TASK DETAILS
From the top of the entries below through the line containing "From stdpp Require", return every line exactly as written, please, and stop there.

[Stored data]

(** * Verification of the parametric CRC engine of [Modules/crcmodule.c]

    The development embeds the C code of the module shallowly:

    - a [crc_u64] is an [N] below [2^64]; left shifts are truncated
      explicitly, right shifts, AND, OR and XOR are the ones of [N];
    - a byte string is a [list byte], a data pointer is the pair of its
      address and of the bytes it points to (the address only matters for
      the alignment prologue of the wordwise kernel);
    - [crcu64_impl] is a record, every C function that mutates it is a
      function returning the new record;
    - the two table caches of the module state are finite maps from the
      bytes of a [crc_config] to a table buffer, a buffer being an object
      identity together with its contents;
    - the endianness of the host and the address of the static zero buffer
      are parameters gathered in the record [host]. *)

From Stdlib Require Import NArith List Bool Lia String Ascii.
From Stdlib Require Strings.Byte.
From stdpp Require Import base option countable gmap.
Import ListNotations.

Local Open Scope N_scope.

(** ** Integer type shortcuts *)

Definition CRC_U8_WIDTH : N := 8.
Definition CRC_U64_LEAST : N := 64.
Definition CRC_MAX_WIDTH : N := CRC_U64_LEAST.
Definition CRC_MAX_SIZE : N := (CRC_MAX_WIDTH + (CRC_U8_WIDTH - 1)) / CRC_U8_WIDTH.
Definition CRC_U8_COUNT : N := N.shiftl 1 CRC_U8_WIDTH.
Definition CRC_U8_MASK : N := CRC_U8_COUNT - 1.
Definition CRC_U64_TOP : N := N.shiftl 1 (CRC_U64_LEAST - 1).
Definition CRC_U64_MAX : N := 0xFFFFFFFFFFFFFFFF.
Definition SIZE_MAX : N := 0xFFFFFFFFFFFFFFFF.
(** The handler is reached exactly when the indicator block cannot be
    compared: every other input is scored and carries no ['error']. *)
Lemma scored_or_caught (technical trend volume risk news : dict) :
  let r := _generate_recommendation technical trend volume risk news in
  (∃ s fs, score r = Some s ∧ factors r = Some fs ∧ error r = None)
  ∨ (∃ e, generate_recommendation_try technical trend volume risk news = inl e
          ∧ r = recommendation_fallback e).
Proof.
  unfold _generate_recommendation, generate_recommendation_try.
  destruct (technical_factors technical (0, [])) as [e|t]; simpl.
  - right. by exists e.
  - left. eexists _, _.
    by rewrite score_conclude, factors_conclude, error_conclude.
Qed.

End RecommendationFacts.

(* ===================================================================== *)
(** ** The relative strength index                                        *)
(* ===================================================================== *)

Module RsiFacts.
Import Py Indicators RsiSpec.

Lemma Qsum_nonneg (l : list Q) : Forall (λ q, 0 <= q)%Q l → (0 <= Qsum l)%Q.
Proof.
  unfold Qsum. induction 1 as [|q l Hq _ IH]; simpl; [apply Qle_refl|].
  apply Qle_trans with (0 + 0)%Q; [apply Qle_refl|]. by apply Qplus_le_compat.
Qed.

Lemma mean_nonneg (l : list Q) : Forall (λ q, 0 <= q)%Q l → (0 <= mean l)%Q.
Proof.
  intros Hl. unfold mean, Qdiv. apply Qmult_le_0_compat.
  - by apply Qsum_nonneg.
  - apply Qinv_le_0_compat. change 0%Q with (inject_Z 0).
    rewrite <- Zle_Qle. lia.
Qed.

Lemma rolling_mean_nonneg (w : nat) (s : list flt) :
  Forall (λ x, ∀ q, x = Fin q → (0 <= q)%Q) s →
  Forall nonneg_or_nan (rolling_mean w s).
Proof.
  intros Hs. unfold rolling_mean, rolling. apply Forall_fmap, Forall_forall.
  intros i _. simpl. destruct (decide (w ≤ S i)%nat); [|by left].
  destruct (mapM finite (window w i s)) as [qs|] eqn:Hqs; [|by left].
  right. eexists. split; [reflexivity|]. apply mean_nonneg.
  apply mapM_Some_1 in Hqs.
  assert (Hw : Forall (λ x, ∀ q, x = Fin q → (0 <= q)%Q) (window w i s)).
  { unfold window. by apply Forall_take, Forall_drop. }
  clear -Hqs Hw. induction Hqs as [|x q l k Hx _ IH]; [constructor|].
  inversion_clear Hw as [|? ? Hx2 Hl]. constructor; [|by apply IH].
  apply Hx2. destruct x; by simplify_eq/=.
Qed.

SOLUTION TO THIS EXERCISE
(** * Verification of the parametric CRC engine of [Modules/crcmodule.c]

    The development embeds the C code of the module shallowly:

    - a [crc_u64] is an [N] below [2^64]; left shifts are truncated
      explicitly, right shifts, AND, OR and XOR are the ones of [N];
    - a byte string is a [list byte], a data pointer is the pair of its
      address and of the bytes it points to (the address only matters for
      the alignment prologue of the wordwise kernel);
    - [crcu64_impl] is a record, every C function that mutates it is a
      function returning the new record;
    - the two table caches of the module state are finite maps from the
      bytes of a [crc_config] to a table buffer, a buffer being an object
      identity together with its contents;
    - the endianness of the host and the address of the static zero buffer
      are parameters gathered in the record [host]. *)

From Stdlib Require Import NArith List Bool Lia String Ascii.
From Stdlib Require Strings.Byte.
From stdpp Require Import base option countable gmap.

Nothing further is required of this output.